In short, it can be said that Locke had a similar opinion on human nature as Machiavelli, for they both believed humans are selfish. However, for Locke he believed that people have the right to be selfish because of their natural rights, and it is ultimately their decision if they are comfortable with the environment they are currently living in. “Men… by nature, all free, equal, and independent… can be put out of this estate, and subjected to the political power of another, without his own consent.” (Locke Ch. VIII Sect. 95)

Moving on to Karl Marx, unlike Machiavelli and Locke, Marx didn’t think much about human nature and only believed that everyone was codependent on each other to survive. In his later years, Marx soon begin to have a strong distaste for capitalism. Although it boosted the economy, and from that the standard of living should be getting “better”, nothing changed in the working class.
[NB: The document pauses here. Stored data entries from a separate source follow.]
(** * grounded-rag-qa: chunking and confidence-scored retrieval

    A shallow embedding of [app/pipelines/chunking.py] and
    [app/services/retrieval_service.py], with the properties of the
    chunker (overlap, offsets, emptiness) and of the retriever (threshold
    fallback, confidence report, retry loop, citations).

    Conventions.
    - Python [int] is [Z]; [len] returns a [Z].
    - Python [str] is [list ascii] (one [ascii] per character; the code
      points 0..255).  Dictionary keys are [string] so that a [dict] is a
      [gmap string _].
    - Python [float] is [Q]: only comparisons, [max], [sum] and one division
      are used by the code, and they are taken exactly (no rounding, no NaN).
    - An exception is a value of [exn]; a call that can raise returns a
      [result].  Calls to [logger] have no effect on any value and are left
      out. *)

From Stdlib Require Import ZArith QArith Ascii String List Lia.
From stdpp Require Import base list gmap strings pretty.

Local Open Scope Z_scope.

(** ** Exceptions and fallible computations *)

Inductive exn : Type :=
  | AttributeError            (* attribute access on [None] *)
  | TypeError                 (* [len] or a slice of a value that is no [str] *)
  | Exception (msg : string)  (* [raise Exception(msg)] *)
  | ProviderError (code : Z). (* whatever a collaborator raises *)

Inductive result (A : Type) : Type :=
  | Return (a : A)
  | Raise (e : exn).

Arguments Return {A} a.
Arguments Raise {A} e.

(** Sequencing, [x ← c; k]: an exception of [c] skips [k]. *)
#[global] Instance result_bind : MBind result := fun A B k c =>
  match c with
  | Return a => k a
  | Raise e => Raise e
  end.

(** A [for] loop whose body can raise: the first exception leaves the loop. *)
Fixpoint for_each {A S : Type} (body : S -> A -> result S) (st : S) (l : list A)
  : result S :=
  match l with
  | [] => Return st
  | x :: l' => st' ← body st x; for_each body st' l'
  end.

(** ** The Python built-ins the code relies on *)

Module Py.

Definition str : Type := list ascii.

(** A string literal. *)
Definition lit (s : string) : str := list_ascii_of_string s.

Definition len {A : Type} (l : list A) : Z := Z.of_nat (length l).

(** Truthiness of a sequence: [if l:]. *)
Definition truthy {A : Type} (l : list A) : bool :=
  match l with [] => false | _ :: _ => true end.

(** [x or d] for an optional [int]: [None] and [0] are falsy. *)
Definition int_or (x : option Z) (d : Z) : Z :=
  match x with
  | Some v => if v =? 0 then d else v
  | None => d
  end.

(** [x or d] for an optional [float]: [None] and [0.0] are falsy. *)
Definition float_or (x : option Q) (d : Q) : Q :=
  match x with
  | Some v => if Qeq_bool v 0 then d else v
  | None => d
  end.

(** [c.isspace()], which is also what [\s] matches in a [str] pattern:
    TAB..CR, FS..US, space, NEL and NBSP among the code points 0..255. *)
Definition is_space (c : ascii) : bool :=
  let n := nat_of_ascii c in
  ((9 <=? n) && (n <=? 13) || (28 <=? n) && (n <=? 32)
   || (n =? 133) || (n =? 160))%nat.

(** [s.lstrip()] *)
Fixpoint lstrip (s : str) : str :=
  match s with
  | [] => []
  | c :: s' => if is_space c then lstrip s' else s
  end.

(** [s.rstrip()] *)
Definition rstrip (s : str) : str := rev (lstrip (rev s)).

(** [s.strip()] *)
Definition strip (s : str) : str := lstrip (rstrip s).

(** The start of a slice, [s[i:]], or its end, [s[:i]]: a negative index
    counts from the end, and the result is clamped to [0..len s]. *)
Definition slice_index (n i : Z) : Z :=
  if i <? 0 then Z.max 0 (n + i) else Z.min i n.

(** [s[i:]] *)
Definition slice_from {A : Type} (s : list A) (i : Z) : list A :=
  drop (Z.to_nat (slice_index (len s) i)) s.

(** [s[:j]] *)
Definition slice_to {A : Type} (s : list A) (j : Z) : list A :=
  take (Z.to_nat (slice_index (len s) j)) s.

(** [s.find(c)] for a one-character [c]: the least index, or [-1]. *)
Fixpoint find (c : ascii) (s : str) : Z :=
  match s with
  | [] => -1
  | a :: s' =>
      if Ascii.eqb a c then 0
      else let r := find c s' in if r <? 0 then -1 else r + 1
  end.
Lemma via_toggle key data s :
  via_setByKey true s (toggle key data s).2 (toggle key data s).1.
Proof.
  unfold toggle. apply via_seq.
  - unfold reading. destruct (negb (multi s) && _);
      [apply via_deselect_lastSelected | constructor].
  - unfold reading at 1 3. apply via_flip.
Qed.

Lemma via_run o s :
  silent o = false →
  via_setByKey (guards_off o) s (run o s).2 (run o s).1.
Proof.
  destruct o as [|key sel data|key data|key|key data|key|b]; try done; intros _;
    simpl run.
  - destruct sel; by apply via_one.
  - apply via_select.
  - apply via_deselect.
  - apply via_toggle.
Qed.

(** ** The events of a call *)

Lemma change_follows_app t1 t2 :
  change_follows t1 = true → change_follows t2 = true →
  change_follows (t1 ++ t2) = true.
Proof.
  intros H1 H2. induction t1 as [|e t1 IH]; [done|].
  destruct e; simpl in *.
  - destruct t1 as [|[] t1]; try done. by apply IH.
  - destruct t1 as [|[] t1]; try done. by apply IH.
  - by apply IH.
Qed.

Lemma change_follows_via guard s t s' :
  via_setByKey guard s t s' → change_follows t = true.
Proof.
  induction 1 as [s | key sel data s t s' _ _ IH]; [done|].
  apply change_follows_app; [|done].
  destruct sel; [by rewrite setByKey_on | done].
Qed.

Lemma events_silent o s :
  silent o = true → (run o s).2 = [] ∨ (run o s).2 = [onChange].
Proof.
  destruct o as [|key sel data|key data|key|key data|key|b]; try done; intros _;
    simpl run; [by left | by left |].
  unfold setMulti, reading. case_bool_decide; [by left|]. right.
  rewrite seq_run. simpl. unfold multiChanged. rewrite seq_run. simpl.
  unfold reading. simpl. by destruct b.
Qed.

(** X8.  Whatever the call and the state, every select and every deselect event
    is directly followed by a change event. *)
Theorem change_follows_run o s : change_follows (run o s).2 = true.
Proof.
  destruct (silent o) eqn:Ho.
  - by destruct (events_silent o s Ho) as [-> | ->].
  - eapply change_follows_via, via_run, Ho.
Qed.

Lemma payload_truthy_via s t s' :
  via_setByKey true s t s' → forallb payload_truthy t = true.
Proof.
  induction 1 as [s | key sel data s t s' Hg _ IH]; [done|].
  rewrite forallb_app, IH, andb_true_r. destruct sel.
  - rewrite setByKey_on. simpl. by rewrite truthy_js_or.
  - simpl. by rewrite Hg.
Qed.

(** X9.  Every payload handed to the owner is truthy, the one exception being the
    manual [setByKey key false] on a row that is not selected, whose deselect
    event carries [undefined]. *)
Theorem payload_truthy_run o s :
  guards_off o = true → forallb payload_truthy (run o s).2 = true.
Proof.
  intros Hg. destruct (silent o) eqn:Ho.
  - by destruct (events_silent o s Ho) as [-> | ->].
  - apply (payload_truthy_via s _ (run o s).1). rewrite <- Hg. by apply via_run.
Qed.

Lemma payload_truthy_run_witness :
  forallb payload_truthy (run (Toggle 2 VNull) row_2_single).2 = true.
Proof. apply payload_truthy_run. reflexivity. Defined.

Lemma mentions_app k t1 t2 : mentions k (t1 ++ t2) = mentions k t1 || mentions k t2.
Proof. apply existsb_app. Qed.

Lemma mentions_setByKey k key sel data s :
  mentions k (setByKey key sel data s).2 = bool_decide (key = k).
Proof.
  destruct sel; [rewrite setByKey_on|]; simpl; by rewrite !orb_false_r.
Qed.

Lemma lookup_setByKey_ne k key sel data s :
  key ≠ k → selected (setByKey key sel data s).1 !! k = selected s !! k.
Proof.
  intros Hk. destruct sel; [rewrite setByKey_on|]; simpl.
  - by rewrite lookup_insert_ne.
  - by rewrite lookup_delete_ne.
Qed.

Lemma unmentioned_via guard k s t s' :
  via_setByKey guard s t s' → mentions k t = false →
  selected s' !! k = selected s !! k.
Proof.
  induction 1 as [s | key sel data s t s' _ _ IH]; [done|].
  rewrite mentions_app, mentions_setByKey. intros [Hk Ht]%orb_false_elim.
  apply bool_decide_eq_false in Hk.
  rewrite IH by done. by apply lookup_setByKey_ne.
Qed.

(** X10.  [setByKey], [select], [deselect] and [toggle] never change an entry
    silently: a row that no select or deselect event of the call names has
    the entry it had before. *)
Theorem unmentioned_row_unchanged o k s :
  silent o = false → mentions k (run o s).2 = false →
  selected (run o s).1 !! k = selected s !! k.
Proof.
  intros Ho. eapply unmentioned_via, via_run, Ho.
Qed.

Lemma unmentioned_row_unchanged_witness :
  selected (run (Select 5 VUndefined) row_2_single).1 !! 7
  = selected row_2_single !! 7.
Proof. apply unmentioned_row_unchanged; reflexivity. Defined.

Lemma last_onSelect_app t1 t2 :
  last_onSelect (t1 ++ t2) =
  match last_onSelect t2 with
  | Some k => Some k
  | None => last_onSelect t1
  end.
Proof.
  induction t1 as [|e t1 IH]; simpl.
  - by destruct (last_onSelect t2).
  - rewrite IH. by destruct (last_onSelect t2).
Qed.

Lemma lastSelected_via guard s t s' :
  via_setByKey guard s t s' →
  lastSelected s' =
  match last_onSelect t with
  | Some k => Some k
  | None => lastSelected s
  end.
Proof.
  induction 1 as [s | key sel data s t s' _ _ IH]; [done|].
  rewrite last_onSelect_app, IH. destruct (last_onSelect t); [done|].
  destruct sel; [by rewrite setByKey_on | done].
Qed.

Lemma lastSelected_silent o s :
  silent o = true → lastSelected (run o s).1 = lastSelected s.
Proof.
  destruct o as [|key sel data|key data|key|key data|key|b]; try done; intros _.
  simpl run. unfold setMulti, reading. case_bool_decide; [done|].
  rewrite seq_state. unfold multiChanged. rewrite seq_state. simpl.
  unfold reading. simpl. by destruct b.
Qed.

(** X11.  [lastSelected] follows the select events: after any call it is the row
    of the last select event the call fired, and it is what it was when the
    call fired none.  No call sets it back to [undefined]. *)
Theorem lastSelected_tracks_events o s :
  lastSelected (run o s).1 =
  match last_onSelect (run o s).2 with
  | Some k => Some k
  | None => lastSelected s
  end.
Proof.
  destruct (silent o) eqn:Ho.
  - rewrite lastSelected_silent by done.
    by destruct (events_silent o s Ho) as [-> | ->].
  - eapply lastSelected_via, via_run, Ho.
Qed.

(** ** A selection has a row on record *)

Lemma recorded_via guard s t s' :
  via_setByKey guard s t s' →
  (lastSelected s = None → selected s = ∅) →
  lastSelected s' = None → selected s' = ∅.
Proof.
  induction 1 as [s | key sel data s t s' _ _ IH]; [done|].
  intros Hs. apply IH. destruct sel.
  - by rewrite setByKey_on.
  - simpl. intros Hl. by rewrite (Hs Hl), delete_empty.
Qed.

Lemma remove_rows_of_lookup key (m : gmap Z value) r :
  dec_exact key m →
  remove_rows key m (rows_of m) !! r = if r <? key then m !! r else m !! (r + 1).
Proof. intros Hex. by apply remove_rows_lookup; [apply elem_of_rows_of|]. Qed.

Lemma remove_rows_of_empty key : remove_rows key ∅ (rows_of ∅) = ∅.
Proof. unfold rows_of. by rewrite map_to_list_empty. Qed.

Lemma recorded_silent o s :
  silent o = true →
  (lastSelected s = None → selected s = ∅) →
  lastSelected (run o s).1 = None → selected (run o s).1 = ∅.
Proof.
  intros Ho Hs. rewrite lastSelected_silent by done. intros Hl.
  destruct o as [|key sel data|key data|key|key data|key|b]; try done; simpl run.
  - simpl. rewrite (Hs Hl). apply remove_rows_of_empty.
  - unfold setMulti, reading. case_bool_decide; [by apply Hs|].
    rewrite seq_state. unfold multiChanged. rewrite seq_state. simpl.
    unfold reading. simpl. destruct b; simpl; [by apply Hs | done].
Qed.

(** X12.  In every reachable state a row with an entry implies a row on record:
    while [lastSelected] is [undefined] the selection is empty.  (So the
    [deselect] of an [undefined] [lastSelected] never finds a row.) *)
Theorem reachable_selection_recorded s :
  reachable s → lastSelected s = None → selected s = ∅.
Proof.
  induction 1 as [m | s o _ IH]; [done|].
  destruct (silent o) eqn:Ho.
  - by apply recorded_silent.
  - eapply recorded_via; [by apply via_run | done].
Qed.

Lemma reachable_selection_recorded_witness :
  selected (run (Remove 1) (run (Deselect 3) (create false)).1).1 = ∅.
Proof.
  apply reachable_selection_recorded; [|reflexivity].
  apply reachable_run, reachable_run, reachable_create.
Defined.

(** ** More on [remove] *)

Lemma dec_exact_insert_inv key (m : gmap Z value) i x :
  m !! i = None → dec_exact key (<[i := x]> m) →
  dec_exact key m ∧ (key < i → js_round (i - 1) = i - 1).
Proof.
  intros Hi Hex. split.
  - intros row [v Hv]. apply Hex. exists v. rewrite lookup_insert_ne; [done|].
    intros ->. congruence.
  - apply Hex. exists x. by rewrite lookup_insert_eq.
Qed.

Lemma remove_rows_of_insert key (m : gmap Z value) i x :
  m !! i = None → i ≠ key → dec_exact key (<[i := x]> m) →
  remove_rows key (<[i := x]> m) (rows_of (<[i := x]> m))
  = <[(if i <? key then i else i - 1) := x]> (remove_rows key m (rows_of m)).
Proof.
  intros Hi Hne Hex. destruct (dec_exact_insert_inv key m i x Hi Hex) as [Hm _].
  apply map_eq. intros r.
  rewrite remove_rows_of_lookup, !lookup_insert, remove_rows_of_lookup by done.
  destruct (Z.ltb_spec r key), (Z.ltb_spec i key);
    repeat case_decide; try done; lia.
Qed.

Lemma remove_rows_of_insert_key key (m : gmap Z value) x :
  m !! key = None → dec_exact key (<[key := x]> m) →
  remove_rows key (<[key := x]> m) (rows_of (<[key := x]> m))
  = remove_rows key m (rows_of m).
Proof.
  intros Hi Hex. destruct (dec_exact_insert_inv key m key x Hi Hex) as [Hm _].
  apply map_eq. intros r. rewrite !remove_rows_of_lookup by done.
  destruct (Z.ltb_spec r key); rewrite lookup_insert_ne; done || lia.
Qed.

Lemma size_remove_rows_of key (m : gmap Z value) :
  dec_exact key m →
  (size (remove_rows key m (rows_of m))
   + match m !! key with Some _ => 1 | None => 0 end = size m)%nat.
Proof.
  induction m as [|i x m Hi IH] using map_ind; intros Hex.
  - by rewrite remove_rows_of_empty, lookup_empty, map_size_empty.
  - destruct (dec_exact_insert_inv key m i x Hi Hex) as [Hm _].
    specialize (IH Hm).
    destruct (decide (i = key)) as [->|Hne].
    + rewrite remove_rows_of_insert_key, lookup_insert_eq by done.
      rewrite map_size_insert_None by done. rewrite Hi in IH. lia.
    + rewrite remove_rows_of_insert, lookup_insert_ne by done.
      rewrite !map_size_insert_None; [lia | done |].
      rewrite remove_rows_of_lookup by done.
      destruct (Z.ltb_spec i key) as [Hlt|Hge].
      * by rewrite (proj2 (Z.ltb_lt i key) Hlt).
      * destruct (Z.ltb_spec (i - 1) key); [lia|].
        by replace (i - 1 + 1) with i by lia.
Qed.

(** X13.  [remove key] on a selection whose rows are safe integers takes
    exactly the entry of [key] out of the count: the selection has one entry
    less when [key] had one, and as many as before when it had none. *)
Theorem remove_size key s :
  rows_safe (selected s) →
  (size (selected (remove key s).1)
   + match selected s !! key with Some _ => 1 | None => 0 end
   = size (selected s))%nat.
Proof. intros Hs. by apply size_remove_rows_of, rows_safe_dec_exact. Qed.

Lemma remove_size_witness :
  (size (selected (remove 2%Z rows_1_2_4).1)
   + match selected rows_1_2_4 !! 2%Z with Some _ => 1 | None => 0 end
   = size (selected rows_1_2_4))%nat.
Proof.
  apply remove_size. apply (bool_decide_unpack _). vm_compute. reflexivity.
Defined.

Lemma dec_exact_remove lo k k' s :
  rows_safe (selected s) → isSafeInteger lo = true → lo ≤ k' →
  dec_exact k' (selected (remove k s).1).
Proof.
  intros Hs Hlo Hle row [v Hv] Hrow.
  rewrite remove_lookup in Hv by by apply rows_safe_dec_exact.
  unfold isSafeInteger in Hlo. apply Z.leb_le in Hlo.
  assert (Hbound : ∀ r, is_Some (selected s !! r) → Z.abs r ≤ 2 ^ 53 - 1).
  { intros r [x Hx]. apply Hs in Hx. by apply Z.leb_le in Hx. }
  apply js_round_exact.
  destruct (row <? k).
  - pose proof (Hbound row (ex_intro _ v Hv)). lia.
  - pose proof (Hbound (row + 1) (ex_intro _ v Hv)). lia.
Qed.

(** X14.  Two removals in either order, on safe integers: with the rows and
    [a] safe and [a ≤ b], taking out row [a] and then what was row [b + 1] is
    taking out row [b + 1] first and then row [a]. *)
Theorem remove_remove a b s :
  rows_safe (selected s) → isSafeInteger a = true → a ≤ b →
  remove b (remove a s).1 = remove a (remove (b + 1) s).1.
Proof.
  intros Hs Ha Hab.
  pose proof (dec_exact_remove a a b s Hs Ha Hab) as H1.
  pose proof (dec_exact_remove a (b + 1) a s Hs Ha (Z.le_refl a)) as H2.
  pose proof (rows_safe_dec_exact a _ Hs) as H3.
  pose proof (rows_safe_dec_exact (b + 1) _ Hs) as H4.
  assert (Hsel : selected (remove b (remove a s).1).1
               = selected (remove a (remove (b + 1) s).1).1).
  { apply map_eq. intros r. rewrite !remove_lookup by done.
    destruct (Z.ltb_spec r b), (Z.ltb_spec r a), (Z.ltb_spec (r + 1) a),
      (Z.ltb_spec r (b + 1)), (Z.ltb_spec (r + 1) (b + 1)); try done; lia. }
  unfold remove, assign, set_selected in *. simpl in *. by rewrite Hsel.
Qed.

Lemma remove_remove_witness :
  remove 2 (remove 1 rows_1_2_4).1 = remove 1 (remove (2 + 1) rows_1_2_4).1.
Proof.
  apply remove_remove; [|reflexivity|lia].
  apply (bool_decide_unpack _). vm_compute. reflexivity.
Defined.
During the Industrial Revolution, many people had jobs but were at the mercy of their employer, and as a result still lived in poverty.

Believing that capitalism isn’t the most efficient way for a state to be run, emphasizing the fact that the 99% should be the ones ruling the state and not the 1%. “Let the ruling classes tremble at a Communist revolution… Workingmen of all countries unite!”. ( Marx Ch. 4 p. 44) Marx continues saying that revolting against the 1% wouldn’t cause any serious repercussions since “the proletarians have nothing to lose but their chains…” (Marx Ch. 4 p. 44) and that if they win the revolution “…They have a world to win.”. (Marx Ch. 4 p. 44) Marx also believed that the upper class didn’t know how to manage commerce which is why the working class still lives in poverty even though they have jobs.

As a result, he gives the idea that the bourgeois is only obsessed with commerce and as it expanded they had no idea on how to manage it. “…bourgeois…has conjured up such gigantic means of production and of exchange, [it] is like the sorcerer, who is no longer able to control the power of the nether world whom he has called up by his spells.” (Marx Ch. 1 p. 14) Thus, the proletariats cannot depend on the bourgeois, for their state of well-being isn’t improving and must rely on each to survive. Furthermore, because there is so much corruption with the proletariats and the bourgeois, Marx believed that a world where everyone shares the same status will in turn, create a world where everyone is satisfied with everything. In short, because of what Marx had witnessed during the Industrial Revolution (the working class living in poverty at the mercy of those superior) he provides a theory which is in short the abolition of private property.

Machiavelli, Locke, and Marx grew up in environments that were going through either disorder or massive change. Thus they were raised to be radical thinkers, providing the current societies new theories on how a state should be ruled. Machiavelli believed that people were selfish and ignorant, so a harsh leader was needed to maintain peace, Locke that people were selfish as well but have the right to be because of they are free and equal, and Marx believed that people were codependent on each other because without one another, one man alone cannot produce what is needed to survive in a corrupt world.